Beirut Madinati (Beirut My City) is a volunteer-led political campaign that emerged in April 2016 to run in 8 May 2016 Beirut municipality elections and in the 2022 Lebanese general elections. The campaign launched from the 2015–16 Lebanese protests as a reaction to power and water shortages, streets filled with trash, and a dizzying urban infrastructure.

It built its campaign around a 10-point program where it promised to work on (1) mobility, (2) greenery and public spaces, (3) affordable housing, (4) waste management, (5) natural heritage, (6) community spaces and services, (7) socio-economic development, (8) environmental sustainability, (9) health and safety, and (10) municipal governance.

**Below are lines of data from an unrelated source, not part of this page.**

(* ===== verification/ValidateFacts.v ===== *)
(** * ValidateFacts: what an accepted graph satisfies

    Every check of Validate.v is related to the condition it enforces ([enforces]): it keeps the result well reported
    and leaves it without an error exactly when the condition holds.  The conditions compose like the checks, and add
    up to the specification [graph_valid]. *)

From S2P Require Export Validate CompileFacts.
Local Open Scope nat_scope.

(** ** Checks and conditions *)

(** The flag, the list of errors and the diagnostics agree, and every diagnostic has a registered code. *)
Definition registered (d : GraphDiagnostic) : Prop :=
  ∃ e, e ∈ graph_diagnostic_registry ∧ desc_code e = diag_code d ∧ desc_severity e = diag_severity d ∧
    diag_suggested_fix d = desc_suggested_fix e ∧ diag_category d = desc_category e.
Record well_reported (r : GraphValidationResult) : Prop := {
  wr_ok : gv_ok r = true ↔ gv_errors r = [];
  wr_errors : gv_errors r = diag_message <$> filter (fun d => diag_severity d = "error") (gv_diagnostics r);
  wr_registered : Forall registered (gv_diagnostics r) }.
Record enforces (c : check) (P : Prop) : Prop := {
  en_ok : ∀ r, gv_ok (c r) = true ↔ gv_ok r = true ∧ P;
  en_reported : ∀ r, well_reported r → well_reported (c r) }.
#[global] Instance enforces_proper c : Proper (iff ==> iff) (enforces c).
Proof. intros P Q H. split; intros [H1 H2]; (split; [|done]); intros r; rewrite H1; naive_solver. Qed.

Lemma make_diagnostic_registered error : registered (make_diagnostic error) ∧
  diag_severity (make_diagnostic error) = "error" ∧ diag_message (make_diagnostic error) = error.
Proof.
  set (code := diagnostic_code_for error).
  assert (∃ d, graph_diagnostic_descriptor code = Some d ∧ desc_severity d = "error") as (d&Hd&Hs).
  { subst code. unfold diagnostic_code_for. repeat (match goal with |- context [if ?b then _ else _] => destruct b end;
      [eexists; split; [vm_compute; reflexivity|reflexivity]|]).
    eexists; split; [vm_compute; reflexivity|reflexivity]. }
  pose proof (List.find_some _ _ Hd) as [Hin Hc%str_eqb_eq]. apply list_elem_of_In in Hin.
  assert (∀ path cs es, registered (mkDiagnostic code "error" error path cs es (suggested_fix_for code)
    (graph_diagnostic_category code))) as Hr.
  { intros path cs es. exists d. unfold suggested_fix_for, graph_diagnostic_category. rewrite Hd. done. }
  unfold make_diagnostic. fold code. repeat (match goal with |- context [if ?b then _ else _] => destruct b end;
    [split; [apply Hr|done]|]). split; [apply Hr|done].
Qed.
Lemma enforces_error error : enforces (add_error error) False.
Proof.
  destruct (make_diagnostic_registered error) as (Hr&Hs&Hm).
  split; [intros r; simpl; naive_solver|]. intros r [H1 H2 H3]. split; simpl.
  - split; [done|]. by destruct (gv_errors r).
  - rewrite filter_app, fmap_app, <- H2. rewrite filter_cons_True by done. simpl. by rewrite Hm.
  - apply Forall_app. split; [done|]. by constructor.
Qed.
Lemma enforces_skip : enforces (fun r => r) True.
Proof. split; [intros r; naive_solver|done]. Qed.
Lemma enforces_note code severity message path cs es : severity ≠ "error" →
  (∃ d, graph_diagnostic_descriptor code = Some d ∧ desc_severity d = severity) →
  enforces (add_diagnostic code severity message path cs es) True.
Proof.
  intros Hs (d&Hd&<-). split; [intros r; simpl; naive_solver|]. intros r [H1 H2 H3]. split; simpl; [done| |].
  - rewrite filter_app, filter_cons_False by done. by rewrite app_nil_r.
  - apply Forall_app. split; [done|]. constructor; [|constructor]. pose proof (List.find_some _ _ Hd) as [Hin Hc%str_eqb_eq].
    exists d. split; [by apply list_elem_of_In|]. split; [done|]. split; [done|]. simpl.
    unfold suggested_fix_for, graph_diagnostic_category. by rewrite Hd.
Qed.
Lemma enforces_if (b : bool) c1 c2 P1 P2 : enforces c1 P1 → enforces c2 P2 → enforces (if b then c1 else c2) (if b then P1 else P2).
Proof. by destruct b. Qed.
Lemma enforces_error_if b error : enforces (error_if b error) (b = false).
Proof.
  destruct b; [|destruct enforces_skip as [H1 H2]; split; [intros r; naive_solver|done]].
  destruct (enforces_error error) as [H1 H2]. split; [|done]. intros r. simpl. naive_solver.
Qed.
Lemma enforces_when b c P : enforces c P → enforces (when b c) (b = true → P).
Proof.
  intros [H1 H2]. unfold when. split; intros r; destruct b; [rewrite H1; naive_solver|naive_solver|apply H2|done].
Qed.
Lemma enforces_seq c1 c2 P1 P2 : enforces c1 P1 → enforces c2 P2 → enforces (fun r => c2 (c1 r)) (P1 ∧ P2).
Proof. intros [H1 H2] [H3 H4]. split; [intros r; rewrite H3, H1; naive_solver|auto]. Qed.
Lemma enforces_nil : enforces (all_checks []) True.
Proof. exact enforces_skip. Qed.
Lemma enforces_cons c cs P Ps : enforces c P → enforces (all_checks cs) Ps → enforces (all_checks (c :: cs)) (P ∧ Ps).
Proof. intros H1 H2. exact (enforces_seq _ _ _ _ H1 H2). Qed.
Lemma enforces_each {A} (l : list A) f (P : A → Prop) :
  (∀ x, enforces (f x) (P x)) → enforces (for_each l f) (∀ x, x ∈ l → P x).
Proof.
  intros Hf. induction l as [|x l IH].
  - destruct enforces_skip as [H1 H2]. split; [|done]. intros r. simpl. split; [|by intros [? _]].
    intros ?. split; [done|by intros ? ?%elem_of_nil].
  - eapply enforces_proper; [|exact (enforces_seq _ _ _ _ (Hf x) IH)]. setoid_rewrite elem_of_cons. naive_solver.
Qed.
Lemma enforces_match {A} (o : option A) f c (P : A → Prop) Q :
  (∀ x, enforces (f x) (P x)) → enforces c Q →
  enforces (match o with Some x => f x | None => c end) (match o with Some x => P x | None => Q end).
Proof. destruct o; auto. Qed.
Lemma enforces_trivially c P : enforces c True → P → enforces c P.
Proof. intros H HP. eapply enforces_proper; [|exact H]. by split. Qed.
Ltac registered_note := apply enforces_note; [done|eexists; split; [vm_compute; reflexivity|reflexivity]].
Create HintDb enforce.
(** Relate a check to its condition, by its shape. *)
Ltac enforce :=
  lazymatch goal with
  | |- enforces (all_checks []) _ => exact enforces_nil
  | |- enforces (all_checks (_ :: _)) _ => eapply enforces_cons; [enforce|enforce]
  | |- enforces (error_if _ _) _ => exact (enforces_error_if _ _)
  | |- enforces (add_error _) _ => exact (enforces_error _)
  | |- enforces (add_warning _ _ _ _ _) _ => unfold add_warning; registered_note
  | |- enforces (add_advisory _ _ _) _ => unfold add_advisory; registered_note
  | |- enforces (when _ _) _ => eapply enforces_when; enforce
  | |- enforces (for_each _ _) _ => eapply enforces_each; intros ?; enforce
  | |- enforces (if _ then _ else _) _ => eapply enforces_if; enforce
  | |- enforces (fun r => r) _ => exact enforces_skip
  | |- _ => eauto with enforce
  end.
Ltac enforce_as := eapply enforces_proper; [|enforce].
(** An equivalence between two conjunctions of the same facts. *)
Ltac conjuncts := split; intros; destruct_and?; split_and?; auto.

(** ** The conditions *)
Definition lane_ok (l : LaneSpec) : Prop :=
  is_allowed_scheduler_type (lane_type l) = true ∧
  (0 <= lane_max_threads l ∧ 0 <= lane_queue_capacity l ∧ 0 <= lane_period_ms l ∧ 0 <= lane_tick_budget_ms l)%Z ∧
  is_allowed_lane_overflow (lane_overflow l) = true ∧ is_allowed_overrun_policy (lane_overrun_policy l) = true.
Lemma lane_checks_enforce l : enforces (lane_checks l) (lane_ok l).
Proof.
  unfold lane_checks, lane_ok. enforce_as. rewrite !negb_false_iff, !Z.ltb_ge. conjuncts.
Qed.
(** Ids that are declared once, and not before: the condition every section of a graph has to meet. *)
Definition distinct {A} (id : A → string) (ok : A → Prop) (l : list A) (seen : gset string) : Prop :=
  NoDup (id <$> l) ∧ ∀ x, x ∈ l → id x ∉ seen ∧ ok x.
Lemma distinct_nil {A} (id : A → string) ok seen : distinct id ok [] seen.
Proof. split; [constructor|by intros ? ?%elem_of_nil]. Qed.
Lemma distinct_cons {A} (id : A → string) ok x l seen :
  distinct id ok (x :: l) seen ↔ (id x ∉ seen ∧ ok x) ∧ distinct id ok l ({[id x]} ∪ seen).
Proof.
  unfold distinct. rewrite fmap_cons, NoDup_cons. setoid_rewrite elem_of_cons. setoid_rewrite not_elem_of_union.
  setoid_rewrite not_elem_of_singleton. split.
  - intros ([Hx Hn]&H). split; [by apply H; left|]. split; [done|]. intros y Hy. destruct (H y (or_intror Hy)) as [??].
    split; [split|]; [|done..]. intros Heq. apply Hx. rewrite <- Heq. by apply list_elem_of_fmap_2.
  - intros (Hx&Hn&H). split; [split; [|done]|].
    + intros (y&Heq&Hy)%list_elem_of_fmap. by destruct (H y Hy) as [[[] _] _].
    + intros y [->|Hy]; [done|]. by destruct (H y Hy) as [[_ ?] ?].
Qed.
Lemma distinct_empty {A} (id : A → string) ok l : distinct id ok l ∅ ↔ NoDup (id <$> l) ∧ ∀ x, x ∈ l → ok x.
Proof.
  unfold distinct. assert (∀ s : string, s ∉ (∅ : gset string)) as He by (intros s; apply not_elem_of_empty).
  split; intros [? H]; (split; [done|]); intros x Hx; [by destruct (H x Hx)|auto].
Qed.
Lemma declare_ids {A} (id : A → string) x l (seen : gset string) :
  list_to_set (id <$> l) ∪ ({[id x]} ∪ seen) = list_to_set (id <$> x :: l) ∪ seen.
Proof. rewrite fmap_cons, list_to_set_cons, (assoc_L (∪)), (comm_L (∪) _ {[_]}). done. Qed.

(** A declared lane. *)
Definition lane_declared (l : LaneSpec) : Prop := lane_id l ≠ EmptyString ∧ lane_ok l.
Lemma validate_lanes_spec lanes seen r : well_reported r →
  let '(ids, r') := validate_lanes lanes seen r in
  well_reported r' ∧ (gv_ok r' = true ↔ gv_ok r = true ∧ distinct lane_id lane_declared lanes seen) ∧
  (gv_ok r' = true → ids = list_to_set (lane_id <$> lanes) ∪ seen).
Proof.
  revert seen r. induction lanes as [|l lanes IH]; intros seen r W; cbn [validate_lanes].
  - split; [done|]. split; [pose proof (distinct_nil lane_id lane_declared seen); tauto|].
    intros _. by rewrite fmap_nil, list_to_set_nil, (left_id_L ∅ (∪)).
  - destruct (str_empty (lane_id l)) eqn:E.
    + apply str_empty_true in E. specialize (IH seen (add_error "lane id must not be empty" r)).
      destruct (validate_lanes lanes seen _) as [ids r']. destruct IH as (H1&H2&_); [by apply enforces_error|].
      split; [done|]. rewrite distinct_cons, H2. simpl. split; [|by intros [? _]]. split; [by intros [? _]|]. by intros (_&(_&Hne&_)&_).
    + assert (lane_id l ≠ EmptyString) as Hne by (intros Hx; by rewrite Hx in E).
      specialize (IH ({[lane_id l]} ∪ seen)
        (lane_checks l (error_if (bool_decide (lane_id l ∈ seen)) ("duplicate lane: " +:+ lane_id l) r))).
      destruct (validate_lanes lanes ({[lane_id l]} ∪ seen) _) as [ids r'].
      destruct IH as (H1&H2&H3); [apply lane_checks_enforce, enforces_error_if, W|]. split; [done|]. split.
      * rewrite distinct_cons, H2, (en_ok _ _ (lane_checks_enforce l)), (en_ok _ _ (enforces_error_if _ _)), bool_decide_eq_false.
        unfold lane_declared. tauto.
      * intros Hr. by rewrite (H3 Hr), declare_ids.
Qed.

Lemma implb_false (a b : bool) : a && b = false ↔ (a = true → b = false).
Proof. destruct a, b; naive_solver. Qed.
Lemma one_of_spec s l : one_of s l = true ↔ s ∈ l.
Proof. apply bool_decide_eq_true. Qed.
Create Rewrite HintDb enforce_rw.
#[export] Hint Rewrite negb_false_iff negb_true_iff orb_false_iff implb_false Z.ltb_ge Z.leb_gt bool_decide_eq_false bool_decide_eq_true : enforce_rw.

Beirut Madinati, bases its core values as being the primacy of the public good, social justice, transparency, and stewardship of their city for future generations.

During the 2016 Beirut municipal election, Beirut Madinati won one of the three Beirut electoral districts, but lost the overall elections with 40% against the 'Beirutis' list' supported by Saad Hariri, and included politicians from both the 14 March Alliance and the 8 March Alliance, a coalition of traditionally fierce opponents. Beirut Madinati took more than 50% of the votes in the Christian district of East Beirut; it took more than a third of the vote in Hariri's traditional turf of the Sunni Muslim neighbourhoods, which signaled a shift in local politics of Beirut according to Turkish political analyst Mahmutcan Ateş.